Capítulo 22
Gustavo reprimiu a fúria que transbordava em seu peito e baixou o tom de voz, ameaçador:
— Bento, escute bem: mesmo que a Cecília não me perdoe, nesta vida, nunca chegará a sua vez. Entendeu?
Por mais que Bento tivesse um temperamento controlado, naquele momento ele chegou ao seu limite.
— Sr. Gouveia, se o senhor realmente quer reconquistar a senhorita, é melhor abaixar esse seu nariz empinado. Em Hong Kong, todos te bajulam, mas aqui é a América. E eu não tinha medo do senhor antes, e não tenho agora.
As veias saltavam em seus braços fortes, revelando uma ameaça implícita.
— Eu sou o guarda-costas dela. Não permitirei que ninguém a machuque novamente.
Gustavo o encarou com frieza, sem qualquer sinal de recuo.
— Pois eu te digo o seguinte: enquanto eu estiver aqui, você jamais voltará para o lado dela.
Ele estendeu a mão: — Entregue o pen drive. E se nos virmos de novo, meça suas palavras.
Bento desconectou o dispositivo, jogou-o na palma da mão de Gustavo e levantou-se para sair.
— Boa sorte, Sr. Gouveia. Vai precisar.
Gustavo ficou para trás, manuseando o pequeno objeto de metal com o semblante sombrio. Em seguida, guardou o pen drive, pegou o celular e ligou para o seu assistente executivo.
— Resolva uma coisa: vigie a Beatriz Cavalcante de perto. Se ela causar mais algum problema, mande-a diretamente para o Hospital Castle Peak.
O Hospital Castle Peak é a instituição psiquiátrica mais famosa de Hong Kong, conhecida por receber internações compulsórias.
Ao desligar, Gustavo olhou para a foto de Cecília cantando no palco, que servia de papel de parede em seu celular, e soltou um longo suspiro. Ele traçou o contorno do perfil dela na tela com o dedo, sentindo uma mágoa infinita.
— Cecília... o que eu preciso fazer para você me perdoar?
...
Enquanto isso, no Museu da Pensilvânia.
Cecília teve um breve encontro com alguns amigos chineses, trocou presentes e depois passou a caminhar sozinha pelas galerias. De repente, seu celular começou a vibrar insistentemente.
O visor mostrava um número desconhecido da China. Ela mantinha dois chips no aparelho, mas, tecnicamente, ninguém deveria saber o seu novo número brasileiro/chinês. Ela deixou a chamada cair várias vezes, mas a pessoa do outro lado era persistente.
Cecília franziu a testa e saiu do museu para atender.
— Alô? Quem fala?
Houve um silêncio de alguns segundos. Logo em seguida, a voz rouca de Helena soou do outro lado:
— Cecília... é você mesma? Como você pode ser tão cruel?

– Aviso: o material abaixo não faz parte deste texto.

(** *** The fixtures of [getMockResponse] *)

Definition mockSurvival : SurvivalData := {|
  km := {|
    km_t := [0; 10; 20; 30; 40; 50; 60; 70; 80; 90; 100; 110; 120; 130; 140; 150];
    km_s := [1.0; 0.98; 0.95; 0.92; 0.88; 0.83; 0.78; 0.72; 0.66; 0.59; 0.52;
             0.45; 0.38; 0.31; 0.24; 0.18] |};
  hazard := {|
    hazard_t := [0; 10; 20; 30; 40; 50; 60; 70; 80; 90; 100; 110; 120; 130; 140; 150];
    hazard_h := [0.02; 0.022; 0.025; 0.028; 0.032; 0.036; 0.041; 0.047; 0.053;
                 0.060; 0.068; 0.077; 0.087; 0.098; 0.111; 0.125] |};
  percentiles := {| p10 := 35; p50 := 89; p90 := 145 |};
  n := 1542;
  censored := 0.31
|}.

Definition mockPrediction : PredictionData := {|
  t := [0; 10; 20; 30; 40; 50; 60; 70; 80; 90; 100; 110; 120; 130; 140; 150];
  s := [1.0; 0.97; 0.94; 0.90; 0.85; 0.80; 0.74; 0.68; 0.62; 0.55; 0.48; 0.42;
        0.35; 0.29; 0.23; 0.18];
  atHorizons := [("10", 0.97); ("50", 0.80); ("100", 0.48); ("150", 0.18)]
|}.

Definition mockStats : list ComplementStats := [
  {| feature := "RPM";
     failed_mean := 180.5;
     complement_mean := 165.2;
     delta_mean := 15.3;
     failed_iqr := (150, 210);
     complement_iqr := (140, 190);
     delta_iqr := 10 |};
  {| feature := "WOB";
     failed_mean := 25.8;
     complement_mean := 22.1;
     delta_mean := 3.7;
     failed_iqr := (20, 30);
     complement_iqr := (18, 26);
     delta_iqr := 2 |};
  {| feature := "ROP";
     failed_mean := 45.2;
     complement_mean := 38.6;
     delta_mean := 6.6;
     failed_iqr := (35, 55);
     complement_iqr := (30, 47);
     delta_iqr := 5 |}
].

Definition mockTDigest : TDigestData := {|
  failed := {|
    bins := [140; 150; 160; 170; 180; 190; 200; 210; 220];
    counts := [12; 28; 45; 67; 89; 76; 54; 32; 18] |};
  survived := {|
    bins := [130; 140; 150; 160; 170; 180; 190; 200; 210];
    counts := [18; 42; 78; 112; 134; 98; 67; 34; 15] |}
|}.

(** *** The class *)

Local Open Scope completion_scope.

Definition initializeConfig (this : DemClient) : DemClient :=
  {| config := Some {|
       baseUrl := "https://api.nextmatrix.demo";
       region := "us-west-2";
       accessKey := "mock-access-key";
       secretKey := "mock-secret-key" |} |}.

(** [constructor()]: the field initialiser [config = null], then
    [initializeConfig]. *)
Definition constructor : DemClient :=
  initializeConfig {| config := None |}.

(** [`${this.config?.accessKey}`]. *)
Definition accessKey_text (this : DemClient) : string :=
  match config this with
  | Some c => accessKey c
  | None => "undefined"
  end.

Definition signRequest (this : DemClient) (now : string) (url : string)
  (options : RequestInit) : Completion RequestInit :=
  let headers := match Js.headers options with Some h => h | None => [] end in
  let headers :=
    Headers_set headers "Authorization"
      ("AWS4-HMAC-SHA256 Credential=" ++ accessKey_text this ++ "/...") in
  let headers := Headers_set headers "X-Amz-Date" now in
  let headers := Headers_set headers "Content-Type" "application/json" in
  Return {| method := method options;
            body := body options;
            headers := Some headers |}.

Definition getMockResponse (path : string) (options : RequestInit)
  : ApiResponse :=
  if includes path "/federation/aggregate" then
    data_response (OfSurvival mockSurvival)
  else if includes path "/models/survival/predict" then
    data_response (OfPrediction mockPrediction)
  else if includes path "/exploration/complement-stats" then
    data_response (OfStats mockStats)
  else if includes path "/exploration/conditional-tdigest" then
    data_response (OfTDigest mockTDigest)
  else
    error_response "Mock endpoint not implemented".

Definition fetch (this : DemClient) (now : string) (path : string)
  (options : RequestInit) : Completion ApiResponse :=
  match config this with
  | None =>
      Return (error_response
        "DEM client not configured. Please check environment variables.")
  | Some c =>
      try_catch
        (let url := baseUrl c ++ path in
         signedOptions <- signRequest this now url options ;;
         Return (getMockResponse path options))
        (fun e =>
           Return (error_response
             match e with
             | ErrorObject _ msg => msg
             | OtherValue _ => "Unknown error occurred"
             end))
  end.

(** *** API methods

    Each method evaluates its path template and its [options] literal, the
    latter with [JSON.stringify], and then calls [fetch]. *)

Definition strings (l : list string) : JsValue := JArray (map JString l).

Definition numbers (l : list float) : JsValue := JArray (map JNumber l).

Definition POST (text : JsonText) : RequestInit :=
  {| method := Some "POST"; body := Some text; headers := None |}.

Definition getFederationPeers (this : DemClient) (now : string)
  (projectId : string) : Completion ApiResponse :=
  fetch this now ("/api/v1/projects/" ++ projectId ++ "/federation/peers")
    no_options.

Ao ouvir aquela voz familiar, que parecia ter envelhecido dez anos, Cecília sentiu um misto de emoções complexas. Sem saber como responder à mãe, ela permaneceu em silêncio.
Helena continuou:
— Eu sei que errei com você todos esses anos, mas a Bia é sua irmã de sangue! Você tem coragem de ficar parada vendo ela ser levada ao desespero, querendo morrer? Como seu coração pode ser tão frio a ponto de ignorar os laços de família?
Ao ouvir aquilo, Cecília sentiu-se exausta e indignada.
— Eu fui ingênua. Achei que você realmente tivesse percebido o quanto eu sofri e se lembrado de que também é minha mãe. Achei que fosse por isso que estava ligando... mas, como sempre, é apenas pela Beatriz.
— Dona Helena — ela voltou a usar o tratamento formal e distante. — Você realmente não sente nem um pouco de pena de mim? Nem um pingo de culpa? Ontem, ouvi o Gustavo falando com a Beatriz. Até ele disse que a Beatriz tem tudo: o seu amor, o amor do papai, uma vida luxuosa... Foi a inveja dela que destruiu todas as chances que ela teve. Eu não fiz nada de errado.
— Dona Helena, eu não entendo. O que eu fiz para pressionar a Beatriz? Fiz tudo o que vocês pediram, dei todos os meus recursos para ela. Eu dei até vocês para ela! Eu saí da família, cortei os laços, tudo para abrir espaço para vocês três serem felizes!
Cecília perdeu o controle das emoções. Ela desabou.
— Eu até me aposentei e fugi para os Estados Unidos! O que mais eu devo a vocês? Onde foi que eu falhei com vocês?